Gynecologic visits and procedures follow standard per-encounter billing. Submit claims within 48 hours. For well-woman visits that also address a medical problem, bill the preventive code and the E/M code with modifier 25 on the same claim. The preventive component uses a Z-code (Z01.411 for routine gyn exam) and the problem component uses the specific condition code.

Step 5: Postpartum Follow-Up

The postpartum visit at 4 to 6 weeks is included in the global OB package and is not separately billable. However, if the patient presents with a postpartum complication (wound infection, postpartum depression, mastitis), the evaluation and management of the complication can be billed separately with modifier 24 (unrelated E/M during post-op period) and the specific complication diagnosis.

Step 6: Patient Responsibility Management

OB patients accumulate significant patient responsibility over the pregnancy. The global OB fee may be $2,000 to $4,000 depending on the payer, and the patient deductible and coinsurance can result in $1,000 to $3,000 in out-of-pocket costs. Many practices collect a portion of the estimated patient responsibility at each antepartum visit rather than billing the full amount after delivery.
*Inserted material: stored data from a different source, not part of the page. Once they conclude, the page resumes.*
(* ===== verification/Tables.v ===== *)
(** * The tables of queues and channels

    The names of the queues and of their channels are kept twice: by the
    queues and by the event loop, which has a list of waiting clients for
    each. A message for [SERVER] that does not fit the loop's table panics;
    [shape_step] is what a message does to the table when it fits. *)
From S2P Require Import Prelude.
From S2P Require Import Wire.
From S2P Require Import Commands.
From S2P Require Import Server.

Abbreviation shape := (gmap (list Z) (gset (list Z))).

Section shapes.
Context `{Profile} {T E Tm : Type} `{Tendril T} `{EventLoop E Tm}.
Implicit Types (s : Server.t T E) (h : ServerHandler.t T E Tm) (tb : shape).

Definition table s : shape := (λ w, dom (w_channels w)) <$> Server.waiting_clients s.

(** What a message for [SERVER] does to the table, when it fits it. *)
Definition shape_step tb (msg : NotifyMessage.t T) : option shape :=
  match msg with
  | NotifyMessage.QueueCreate q => match tb !! q with Some _ => None | None => Some (<[q := ∅]> tb) end
  | NotifyMessage.QueueDelete q => match tb !! q with Some _ => Some (delete q tb) | None => None end
  | NotifyMessage.ChannelCreate q c =>
      match tb !! q with
      | Some cs => if decide (c ∈ cs) then None else Some (<[q := {[c]} ∪ cs]> tb)
      | None => None
      end
  | NotifyMessage.ChannelDelete q c =>
      match tb !! q with
      | Some cs => if decide (c ∈ cs) then Some (<[q := cs ∖ {[c]}]> tb) else None
      | None => None
      end
  | NotifyMessage.MessagesAvailable _ _ _ | NotifyMessage.ServerInfo | NotifyMessage.ServerSetConfig _ _ => Some tb
  | _ => None
  end.

(** Several messages, in order. *)
Fixpoint shapes tb (msgs : list (NotifyMessage.t T)) : option shape :=
  match msgs with
  | [] => Some tb
  | m :: msgs => tb ← shape_step tb m; shapes tb msgs
  end.

Lemma shapes_app tb l k : shapes tb (l ++ k) = (tb ← shapes tb l; shapes tb k).
Proof. revert tb. induction l as [|m l IH]; intros tb; cbn; [done|]. destruct (shape_step tb m); cbn; auto. Qed.

Lemma table_lookup s q : table s !! q = (λ w, dom (w_channels w)) <$> Server.waiting_clients s !! q.
Proof. apply lookup_fmap. Qed.

Lemma table_Some s q cs :
  table s !! q = Some cs → ∃ w, Server.waiting_clients s !! q = Some w ∧ cs = dom (w_channels w).
Proof. rewrite table_lookup. destruct (Server.waiting_clients s !! q) as [w|]; [|done]. intros [= <-]. by exists w. Qed.

Lemma table_None s q : table s !! q = None → Server.waiting_clients s !! q = None.
Proof. rewrite table_lookup. by destruct (Server.waiting_clients s !! q). Qed.

Lemma table_put s q w : table (Server.put_waiting s q w) = <[q := dom (w_channels w)]> (table s).
Proof. unfold table. cbn. by rewrite fmap_insert. Qed.

Lemma table_put_same s q w w' :
  Server.waiting_clients s !! q = Some w → dom (w_channels w') = dom (w_channels w) →
  table (Server.put_waiting s q w') = table s.
Proof.
  intros Hw Hd. rewrite table_put, Hd. apply insert_id. by rewrite table_lookup, Hw.
Qed.

(** The operations that move clients keep the table. *)
Lemma notify_channel_table s q ch n : table (Server.notify_channel s q ch n) = table s.
Proof.
  unfold Server.notify_channel. destruct (Server.waiting_clients s !! q) as [w|] eqn:Hw; [|done].
  destruct (w_channels w !! ch) as [l|] eqn:Hch; [|done]. cbn zeta.
  change (table (Server.wake ?a ?b)) with (table a). apply (table_put_same _ _ w); [done|].
  apply dom_insert_lookup_L. by eexists.
Qed.

Lemma notify_queue_table s q head : table (Server.notify_queue s q head) = table s.
Proof.
  unfold Server.notify_queue. destruct (Server.waiting_clients s !! q) as [w|] eqn:Hw; [|done].
  destruct (_ <? _); [|done]. cbn zeta. change (table (Server.wake ?a ?b)) with (table a).
  apply (table_put_same _ _ w); [done|]. apply dom_fmap_L.
Qed.

Lemma wait_queue_table s r q ch t head : table (Server.wait_queue s r q ch t head) = table s.
Proof.
  unfold Server.wait_queue. destruct (Server.waiting_clients s !! q) as [w|] eqn:Hw; [|done].
  destruct (w_channels w !! ch) as [l|] eqn:Hch; [|done]. destruct (_ <=? _); [|done].
  apply (table_put_same _ _ w); [done|]. apply dom_insert_lookup_L. by eexists.
Qed.

Lemma retain_table s q ch t s' : Server.retain s q ch t = Done s' → table s' = table s.
Proof.
  unfold Server.retain. destruct (Server.waiting_clients s !! q) as [w|] eqn:Hw; [|done]. cbn.
  destruct (w_channels w !! ch) as [l|] eqn:Hch; [|done]. cbn. intros [= <-].
  apply (table_put_same _ _ w); [done|]. apply dom_insert_lookup_L. by eexists.
Qed.

(** *** The messages for [SERVER] *)

Lemma queue_created_table s q :
  table s !! q = None →
  ∃ s', Server.notify_queue_created s q = Done s' ∧ table s' = <[q := ∅]> (table s).
Proof.
  intros Hq%table_None. unfold Server.notify_queue_created.
  rewrite bool_decide_true by done. cbn. eexists. split; [reflexivity|]. apply table_put.
Qed.

Lemma queue_deleted_table s q cs :
  table s !! q = Some cs →
  ∃ s', Server.notify_queue_deleted s q = Done s' ∧ table s' = delete q (table s).
Proof.
  intros (w & Hw & ->)%table_Some. unfold Server.notify_queue_deleted. rewrite Hw. cbn.
  eexists. split; [reflexivity|]. apply fmap_delete.
Qed.

Lemma channel_created_table s q c cs :
  table s !! q = Some cs → c ∉ cs →
  ∃ s', Server.notify_channel_created s q c = Done s' ∧ table s' = <[q := {[c]} ∪ cs]> (table s).
Proof.
  intros (w & Hw & ->)%table_Some Hc%not_elem_of_dom. unfold Server.notify_channel_created. rewrite Hw.
  cbn [unwrap]. rewrite bind_Done, debug_assert_true by by apply bool_decide_true. rewrite bind_Done.
  eexists. split; [reflexivity|]. rewrite table_put. cbn. by rewrite dom_insert_L.
Qed.

Lemma channel_deleted_table s q c cs :
  table s !! q = Some cs → c ∈ cs →
  ∃ s', Server.notify_channel_deleted s q c = Done s' ∧ table s' = <[q := cs ∖ {[c]}]> (table s).
Proof.
  intros (w & Hw & ->)%table_Some [l Hl]%elem_of_dom. unfold Server.notify_channel_deleted. rewrite Hw.
  cbn [unwrap]. rewrite bind_Done, Hl. cbn [unwrap]. rewrite bind_Done. eexists. split; [reflexivity|].
  change (table (Server.wake ?a ?b)) with (table a). rewrite table_put. cbn. by rewrite dom_delete_L.
Qed.

Lemma config_set_table s k v : table (Server.config_set s k v).1 = table s.
Proof. unfold Server.config_set. by destruct (queue_config_set _ k v). Qed.

(** The counters of [INFO] fit. *)
Definition server_fits h (msg : NotifyMessage.t T) (queue_count now_s : Z) : Prop :=
  match msg with
  | NotifyMessage.ServerInfo => ∃ i,
      Server.info (ServerHandler.server h) (Z.of_nat (base.size (ServerHandler.clients h))) queue_count now_s = Done i
  | _ => True
  end.

(** A message that fits the table is handled, changes the table as
    [shape_step] says and touches no connection. *)
Lemma notify_server_table h msg queue_count now_s tb :
  shape_step (table (ServerHandler.server h)) msg = Some tb → server_fits h msg queue_count now_s →
  ∃ s', ServerHandler.notify_server h msg queue_count now_s = Done (ServerHandler.mk s' (ServerHandler.clients h)) ∧
    table s' = tb.
Proof.
  destruct h as [s cl]. cbn [ServerHandler.server ServerHandler.clients]. intros Hs Hf.
  assert (∀ r : outcome (Server.t T E), (∃ s', r = Done s' ∧ table s' = tb) →
    ∃ s', (s ← r; mret (ServerHandler.mk (Tm:=Tm) s cl)) = Done (ServerHandler.mk s' cl) ∧ table s' = tb) as Hon.
  { intros r (s' & -> & ?). by exists s'. }
  destruct msg as [| |q ch n| |q ch|q ch|q|q| |k v]; try done; cbn [shape_step] in Hs;
    unfold ServerHandler.notify_server; cbn [ServerHandler.server ServerHandler.clients].
  - injection Hs as <-. apply Hon. eexists. split; [done|]. apply notify_channel_table.
  - destruct (table s !! q) as [cs|] eqn:Hq; [|done]. destruct (decide _); [done|]. injection Hs as <-.
    apply Hon. by apply channel_created_table.
  - destruct (table s !! q) as [cs|] eqn:Hq; [|done]. destruct (decide _); [|done]. injection Hs as <-.
    apply Hon. by apply channel_deleted_table.
  - destruct (table s !! q) as [cs|] eqn:Hq; [done|]. injection Hs as <-. apply Hon. by apply queue_created_table.
  - destruct (table s !! q) as [cs|] eqn:Hq; [|done]. injection Hs as <-. apply Hon. by eapply queue_deleted_table.
  - injection Hs as <-. destruct Hf as [i Hi]. cbn in Hi. rewrite Hi, bind_Done. by eexists.
  - injection Hs as <-. apply Hon. eexists. split; [done|]. apply config_set_table.
Qed.

(** The messages for [SERVER] are delivered one by one. *)
Fixpoint deliver h (msgs : list (NotifyMessage.t T)) (queue_count now_s : Z) : outcome (ServerHandler.t T E Tm) :=
  match msgs with
  | [] => mret h
  | m :: msgs => h ← ServerHandler.notify_server h m queue_count now_s; deliver h msgs queue_count now_s
  end.

Lemma deliver_table h msgs queue_count now_s tb :
  shapes (table (ServerHandler.server h)) msgs = Some tb → Forall (λ m, m ≠ NotifyMessage.ServerInfo) msgs →
  ∃ s', deliver h msgs queue_count now_s = Done (ServerHandler.mk s' (ServerHandler.clients h)) ∧ table s' = tb.
Proof.
  revert h. induction msgs as [|m msgs IH]; intros [s cl] Hs Hm; cbn in *.
  { injection Hs as <-. by exists s. }
  apply bind_Some in Hs as (tb1 & Hm1 & Hs). apply Forall_cons in Hm as [Hi Hm].
  destruct (notify_server_table (ServerHandler.mk s cl) m queue_count now_s tb1) as (s1 & -> & <-); [done|by destruct m|].
  rewrite bind_Done. by apply IH.
Qed.

End shapes.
This approach improves collection rates and reduces post-delivery balance surprises.

OB/GYN Billing Workflow Timeline

Step Action Target Timeline
1 Maternity benefits verification + OB notification First prenatal visit
2 Antepartum visit tracking Each prenatal visit
3 Global OB claim submission Within 7 days of delivery
4 Gynecologic procedure claims Within 48 hours
5 Postpartum visit (included in global) 4-6 weeks post-delivery
6 Patient responsibility reconciliation After EOB for global claim

Official sources

Use these checks with payer policy, coding documentation, and remittance data before changing claim workflows.

Common Questions

OB/GYN Billing Process FAQ

Answers to the questions practice owners ask most often.

The global OB claim is submitted after delivery, typically within 7 days. The date of service is the delivery date. The claim covers all included antepartum visits, the delivery, and the postpartum visit. Submitting promptly after delivery is important because the antepartum care revenue has been accumulating for months without billing.
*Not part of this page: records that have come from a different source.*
(** The handler puts back a client that waits for the same as before. *)
Lemma finish_ok s cl t c s' c' (ok : bool) :
  server_ok cl s → clients_ok cl → (ok = false → t ∉ aw s) → cl !! t = Some c →
  Server.waiting_clients s' = Server.waiting_clients s → Server.awaking_clients s' = Server.awaking_clients s →
  Server.event_loop s' = Server.event_loop s →
  (ok = true → client_ok t c') → Client.token c' = t → Client.timeout c' = Client.timeout c →
  ∃ h', (if ok then mret (ServerHandler.mk s' (<[t := c']> cl))
         else ServerHandler.remove_client (ServerHandler.mk s' (<[t := c']> cl)) t) = Done h' ∧ event_inv h'.
Proof.
  intros Hr Hcl Ha Hc Hw' Ha' Hl' Hok Htok Ht.
  assert (server_ok (<[t := c']> cl) s') as Hr'.
  { eapply server_ok_same; [by eapply (server_ok_client cl s t c c')|..].
    - intros q ch. unfold ent, list_of. by rewrite Hw'.
    - unfold aw. by rewrite Ha'.
    - intros tm. unfold live. by rewrite Hl'. }
  destruct ok.
  - eexists. split; [reflexivity|]. split; [done|]. apply clients_ok_insert; auto.
  - eapply remove_client_ok; [done| |unfold aw; rewrite Ha'; by apply Ha|apply lookup_insert_eq|done].
    rewrite delete_insert_eq. by apply clients_ok_delete.
Qed.

(** ** Timeouts *)

Lemma waiting_connected t c : client_ok t c → Client.processing c = None → Client.hup c = false.
Proof.
  intros Hc Hp. destruct (Client.hup c) eqn:Hh; [|done]. destruct (co_hup _ _ Hc Hh) as [? ?]. congruence.
Qed.

Lemma timeout_ok s cl tm msg :
  server_ok cl s → clients_ok cl → live s tm = Some msg → tm_token msg ∉ aw s →
  ∃ h', ServerHandler.timeout (ServerHandler.mk (Server.set_loop s (el_fire tm (Server.event_loop s))) cl) msg = Done h' ∧
    event_inv h'.
Proof.
  intros Hr Hcl Hlive Ha. destruct msg as [t q ch]. cbn in Ha. pose proof (rg_live _ _ _ _ Hr _ _ _ _ Hlive) as Hw.
  pose proof Hw as Hw'. unfold waits in Hw'. destruct (cl !! t) as [c|] eqn:Hc; [|done]. cbn in Hw'.
  pose proof (Hcl t c Hc) as Hco. unfold ServerHandler.timeout. cbn [tm_token tm_queue tm_channel ServerHandler.clients].
  rewrite Hc. unfold ServerHandler.finish, ClientOps.timeout.
  assert (Client.processing c = None) as Hp by (destruct (co_excl _ _ Hco); [done|congruence]).
  rewrite (bool_decide_true (Client.processing c = None)) by done.
  rewrite (bool_decide_true (is_Some (Client.timeout c))) by by rewrite Hw'. cbn [assert mbind outcome_bind].
  destruct (el_fire_live tm (Server.event_loop s)) as [Hdead Hothers].
  set (e := el_fire tm (Server.event_loop s)) in *. cbn [ServerHandler.server]. unfold Server.notify_timeout.
  rewrite (co_token _ _ Hco).
  assert (Server.retain (Server.set_loop s e) q ch t = (s' ← Server.retain s q ch t; mret (Server.set_loop s' e))) as ->.
  { unfold Server.retain. cbn. destruct (Server.waiting_clients s !! q) as [w|]; [|done]. cbn.
    by destruct (w_channels w !! ch). }
  destruct (retain_ok cl s t tm q ch Hr) as (s2 & Hret & Ha2 & Hl2 & _ & _ & He2 & Ho2); [done|done|].
  rewrite Hret. cbn [mbind outcome_bind].
  destruct (send_response_ok t c (Client.set_timeout c None) Value.Nil Hco) as (c2 & Hsend & Hc2 & _ & Ht2 & Hp2).
  { apply sendable_nil. }
  { apply (co_empty _ _ Hco). right; right. by rewrite Hw'. }
  { by apply (waiting_connected t). }
  { destruct c. cbn in *. by rewrite Hp. }
  unfold mret at 1, outcome_ret. cbn [mbind outcome_bind]. rewrite Hsend. cbn. eexists. split; [reflexivity|].
  split; [|by apply clients_ok_insert]. eapply (server_ok_stop cl _ s _ t tm q ch Hr Hw); cbn.
  + by rewrite waits_insert, decide_True.
  + intros t' Hne. by rewrite waits_insert, decide_False.
  + exact He2.
  + exact Ho2.
  + etrans; [exact Ha2|]. symmetry. by apply filter_absent.
  + exact Hdead.
  + exact Hothers.
Qed.

(** ** Sockets *)

(** Each read fits the slice it was given. *)
Fixpoint reads_fit (b : RequestBuffer.t T) (reads : list (list Z)) : Prop :=
  match reads with
  | [] => True
  | bs :: reads => ∀ b1 slice, RequestBuffer.mut_bytes b = Done (b1, slice) →
      zlen bs ≤ zlen slice ∧ ∀ b', RequestBuffer.fill b bs = Done b' → reads_fit b' reads
  end.

(** A request that is not complete grows past what a [Tendril] can hold. *)
Fixpoint outgrows (b : RequestBuffer.t T) (reads : list (list Z)) : Prop :=
  match reads with
  | [] => False
  | bs :: reads => ∃ b1 slice, RequestBuffer.mut_bytes b = Done (b1, slice) ∧
      (2 ^ 32 ≤ td_len (RequestBuffer.body b1) ∨ ∃ b', RequestBuffer.fill b bs = Done b' ∧ outgrows b' reads)
  end.

(** What was received has an array header whose length [Parser] cannot
    allocate. *)
Definition announces (b : RequestBuffer.t T) : Prop :=
  huge value_size (td_subtendril 0 (RequestBuffer.bytes_read b) (RequestBuffer.body b)).

(** The socket accepts at most what it is offered. *)
Fixpoint writes_ok (b : ResponseBuffer.t) (writes : list Z) : Prop :=
  match writes with
  | [] => True
  | n :: writes => ∀ out, ResponseBuffer.bytes b = Done out →
      0 ≤ n ≤ zlen out ∧ ∀ b', ResponseBuffer.advance b n = Done b' → writes_ok b' writes
  end.

Lemma pop_value_cases b :
  request_ok b →
  (∃ b' r, RequestBuffer.pop_value value_size b = Done (b', r) ∧ request_ok b') ∨
  RequestBuffer.pop_value value_size b = Panic ∧ announces b.
Proof.
  intros Hb. unfold RequestBuffer.pop_value, Parser.parse_body, announces.
  pose proof (parse_consumes value_size (S (length (td_bytes (td_subtendril 0 (RequestBuffer.bytes_read b) (RequestBuffer.body b)))))
    _ (sub_sized b Hb)) as Hc.
  destruct (Parser.parse _ _ _) as [[[v rest]|e]| |]; cbn; [left|left; by eexists _, _|by right|done].
  eexists _, _. split; [reflexivity|]. destruct Hc as (l & _ & Hl). apply popped_ok.
  apply (sized_part _ _ _ _ Hl eq_refl). by apply sub_sized.
Qed.

Lemma fill_request_cases b reads :
  request_ok b → reads_fit b reads →
  (∃ b', ClientOps.fill_request b reads = Done b' ∧ request_ok b') ∨ outgrows b reads.
Proof.
  revert b. induction reads as [|bs reads IH]; intros b Hb Hreads; cbn in *; [left; by exists b|].
  destruct (mut_bytes_ok b Hb) as (b1 & slice & Hm & _). destruct (Hreads b1 slice Hm) as (Hl & Hrest).
  destruct (Z.lt_ge_cases (td_len (RequestBuffer.body b1)) (2 ^ 32)) as [Hs|Hs]; [|right; exists b1, slice; auto].
  destruct (fill_ok b b1 slice bs Hb Hm Hl Hs) as (b' & Hf & Hb' & _). rewrite Hf, bind_Done.
  destruct (IH b' Hb' (Hrest b' Hf)) as [?|?]; [by left|right]. exists b1, slice. split; [done|]. right. by exists b'.
Qed.

Lemma advance_response_inv b n :
  response_inv b → 0 ≤ n ≤ zlen (outstanding b) → ∃ b', ResponseBuffer.advance b n = Done b' ∧ response_inv b'.
Proof.
  intros (Hok & He & Hl) Hn. destruct (advance_ok b n Hok Hn Hl) as (b' & Ha & Hok' & _ & Hl').
  exists b'. split; [done|]. split; [done|]. split; [|lia].
  unfold ResponseBuffer.advance in Ha. apply bind_Done_iff in Ha as (w & _ & [= <-]).
  destruct (Z.eqb_spec w (zlen (ResponseBuffer.body b))); [done|]. cbn. intros ->. done.
Qed.

Lemma drain_response_ok b writes :
  response_inv b → writes_ok b writes → ∃ b', ClientOps.drain_response b writes = Done b' ∧ response_inv b'.
Proof.
  revert b. induction writes as [|n writes IH]; intros b Hb Hw; cbn in *; rewrite (bytes_ok b (proj1 Hb)), bind_Done.
  { by exists b. }
  destruct (Hw _ (bytes_ok b (proj1 Hb))) as (Hn & Hrest). destruct (Z.eqb_spec n 0); [by exists b|].
  destruct (advance_response_inv b n Hb Hn) as (b' & Ha & Hb'). rewrite Ha, bind_Done. apply IH; auto.
Qed.

Lemma remaining_inv b :
  response_inv b → ∃ n, ResponseBuffer.remaining b = Done n ∧ (n = 0 → ResponseBuffer.body b = []).
Proof.
  intros (Hok & He & Hl). unfold response_ok in Hok. unfold ResponseBuffer.remaining. mint.
  eexists. split; [reflexivity|]. intros Hz. apply He. lia.
Qed.

Lemma client_ok_request t c b : client_ok t c → request_ok b → client_ok t (Client.set_request c b).
Proof. intros [] Hb. by constructor. Qed.

(** [Client::ready] reads: it is not told that the connection is closed. *)
Definition takes_input (events : EventSet) : Prop := (hup events || error events) = false ∧ readable events = true.

(** A request that parses is dispatched; one that does not is waited for or
    closes the connection. *)
Lemma try_parse_ok s t c b r now :
  client_ok t c → readable (Client.interest c) = true → Client.hup c = false →
  RequestBuffer.pop_value value_size (Client.request c) = Done (b, r) → request_ok b →
  ∃ s' c' ok, ClientOps.try_parse_request value_size s c now = Done (s', c', ok) ∧ client_ok t c' ∧
    Client.timeout c' = None ∧ Server.waiting_clients s' = Server.waiting_clients s ∧
    Server.awaking_clients s' = Server.awaking_clients s ∧ Server.event_loop s' = Server.event_loop s.
Proof.
  intros Hc Hrd Hhup Hb Hbok. destruct (co_interest _ _ Hc Hrd) as (Hwr & Hp & Ht).
  unfold ClientOps.try_parse_request. rewrite Hb, bind_Done.
  pose proof (client_ok_request t c b Hc Hbok) as Hc'.
  destruct r as [v|[|msg]]; [|by eexists _, _, _..].
  destruct (Server.clock_ms s now) as [s1 ms] eqn:Hclk.
  assert (Server.waiting_clients s1 = Server.waiting_clients s ∧ Server.awaking_clients s1 = Server.awaking_clients s ∧
    Server.event_loop s1 = Server.event_loop s) as (W1 & A1 & L1).
  { unfold Server.clock_ms in Hclk. injection Hclk as <- _. by destruct (_ =? 0). }
  set (c2 := Client.set_interest (Client.set_clock (Client.set_request c b) ms) (no_writable (no_readable ev_all))).
  destruct (dispatch_ok s1 c2 v now) as (s2 & k & Hd & Hk & W2 & A2 & L2); [done|cbn; rewrite (co_token _ _ Hc); pose proof (co_range _ _ Hc); lia|].
  rewrite Hd, bind_Done. eexists _, _, _. split; [reflexivity|].
  split; [|by rewrite W2, A2, L2]. cbn in Hk. rewrite (co_token _ _ Hc) in Hk. destruct Hc'.
  constructor; cbn in *; try done.
  - by right.
  - intros _. apply co_empty. by left.
  - intros k' [= <-]. rewrite Hk. apply Z.mod_small. lia.
  - right; right; left. by eexists.
Qed.

Lemma ready_cases s cl t c events reads writes now :
  server_ok cl s → clients_ok cl → cl !! t = Some c → Client.hup c = false →
  (hup events || error events = true → t ∉ aw s) →
  (readable events = true → readable (Client.interest c) = true ∧ reads_fit (Client.request c) reads) →
  (writable events = true → writable (Client.interest c) = true ∧ writes_ok (Client.response c) writes) →
  let r := ServerHandler.ready value_size (ServerHandler.mk s cl) t events reads writes now in
  (∃ h', r = Done h' ∧ event_inv h') ∨
  takes_input events ∧ (outgrows (Client.request c) reads ∨ r = Panic ∧
    ∃ b, ClientOps.fill_request (Client.request c) reads = Done b ∧ announces b).
Proof.
  intros Hr Hcl Hc Hhup Ha Hrd Hwr r. pose proof (Hcl t c Hc) as Hco. subst r. unfold ServerHandler.ready, takes_input.
  cbn [ServerHandler.clients ServerHandler.server]. rewrite Hc. unfold ServerHandler.finish, ClientOps.ready.
  assert (Client.timeout c = None → t ∉ aw s) as Hidle.
  { intros Ht [x Hw]%(rg_awaking _ _ _ _ Hr). rewrite (waits_lookup _ _ _ Hc) in Hw. congruence. }
  destruct (hup events || error events).
  { left. rewrite bind_Done. eapply (finish_ok s cl t c s (Client.set_hup c true)); try done; [intros _; by apply Ha| |apply (co_token _ _ Hco)].
    intros Hp%bool_decide_eq_true. destruct Hco. by constructor. }
  destruct (readable events) eqn:Er.
  - destruct (Hrd eq_refl) as [Hri Hreads].
    destruct (co_interest _ _ Hco Hri) as (Hwi & Hp & Ht).
    destruct (writable events) eqn:Ew; [destruct (Hwr eq_refl); congruence|].
    destruct (fill_request_cases _ _ (co_request _ _ Hco) Hreads) as [(b & Hf & Hbok)|?]; [|by right; auto]. rewrite Hf, bind_Done.
    destruct (pop_value_cases b Hbok) as [(b' & r & Hpop & Hb')|[Hpop Han]].
    2: { right. split; [done|]. right. unfold ClientOps.try_parse_request. cbn [Client.set_request Client.request].
      rewrite Hpop. split; [done|]. by exists b. }
    left. destruct (try_parse_ok s t (Client.set_request c b) b' r now (client_ok_request t c b Hco Hbok) Hri Hhup Hpop Hb')
      as (s' & c' & ok & Hparse & Hc' & Ht' & W & A & L). rewrite Hparse, bind_Done.
    unfold mret, outcome_ret. destruct ok; cbn [negb mbind outcome_bind];
      [apply (finish_ok s cl t c s' c' true)|apply (finish_ok s cl t c s' c' false)];
      try done; try (by rewrite Ht'); try apply (co_token _ _ Hc'); intros _; by apply Hidle.
  - left. unfold mret, outcome_ret. cbn [negb mbind outcome_bind]. destruct (writable events) eqn:Ew.
    + destruct (Hwr eq_refl) as [Hwi Hwrites]. destruct (co_writable _ _ Hco Hwi) as [Hp Ht].
      destruct (drain_response_ok _ _ (co_response _ _ Hco) Hwrites) as (b & Hd & Hb). rewrite Hd.
      destruct (remaining_inv b Hb) as (n & Hn & Hempty). cbn [mbind outcome_bind]. rewrite Hn. cbn [mbind outcome_bind].
      assert (readable (Client.interest c) = false) as Hri.
      { destruct (readable (Client.interest c)) eqn:E0; [|done]. destruct (co_interest _ _ Hco E0). congruence. }
      assert (client_ok t (if n =? 0 then Client.set_interest (Client.set_response c b) (no_writable ev_all)
        else Client.set_response c b)) as Hc'.
      { destruct Hco. destruct (Z.eqb_spec n 0) as [Hz|_]; constructor; cbn; rewrite ?Hp, ?Ht, ?Hri; try done; auto.
        - intros Hh. by rewrite Hhup in Hh.
        - intros [?|[[? ?]|[? ?]]]; done.
        - intros Hh. by rewrite Hhup in Hh. }
      apply (finish_ok s cl t c s _ true); try done; [apply (co_token _ _ Hc')|by destruct (n =? 0)].
    + cbn [mbind outcome_bind]. apply (finish_ok s cl t c s c true); try done. apply (co_token _ _ Hco).
Qed.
Complications requiring evaluation and management beyond routine antepartum care are billed separately using E/M codes with the specific complication diagnosis (gestational diabetes O24.4x, preeclampsia O14.x, preterm labor O60.x). These visits are not included in the global OB package and do not reduce the global fee. Document clearly why the visit addressed a complication rather than routine care.

Yes. Bill the preventive exam code (99384-99397) with the screening Z-code, and the E/M code (99213-99215) with modifier 25 and the problem-specific diagnosis. The problem must be significant and separately identifiable from the preventive exam. Common examples: addressing abnormal bleeding during an annual exam, or managing contraception during a well-woman visit.
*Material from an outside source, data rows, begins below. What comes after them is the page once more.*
(* ===== verification/Iterations.v ===== *)
(** * The iterations of the event loop

    An iteration handles any number of events in any order and then ticks.
    Its invariant holds between iterations, and no assertion, [unwrap] or
    [unreachable!] of the handlers is hit, provided no timer fires for, and
    no hang-up arrives from, a client that an earlier event of the same
    iteration has woken. *)
From S2P Require Import Prelude.
From S2P Require Import Offsets.
From S2P Require Import Text.
From S2P Require Import Segments.
From S2P Require Import Wire.
From S2P Require Import WireFacts.
From S2P Require Import WireProps.
From S2P Require Import Commands.
From S2P Require Import Server.
From S2P Require Import Tables.
From S2P Require Import Handler.
From S2P Require Import HandlerProps.
From S2P Require Import Counters.

(** ** The messages for [SERVER] *)

Section messages.
Context `{Profile} {T E Tm : Type} `{TendrilOk T} `{!EqDecision Tm} `{EventLoopOk E Tm}.
Implicit Types (s : Server.t T E) (h : ServerHandler.t T E Tm).

Lemma config_set_ok cl s k v : server_ok (Tm:=Tm) cl s → server_ok cl (Server.config_set s k v).1.
Proof.
  intros Hr. unfold Server.config_set. destruct (queue_config_set _ k v); [|done].
  by eapply server_ok_same.
Qed.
If the patient changes insurance during pregnancy, you may need to bill antepartum-only codes to the original payer and the delivery + remaining antepartum + postpartum to the new payer. Verify the new plan maternity benefits and submit an OB notification to the new payer. Track the exact number of antepartum visits provided under each insurance to determine the correct antepartum-only code for the original payer.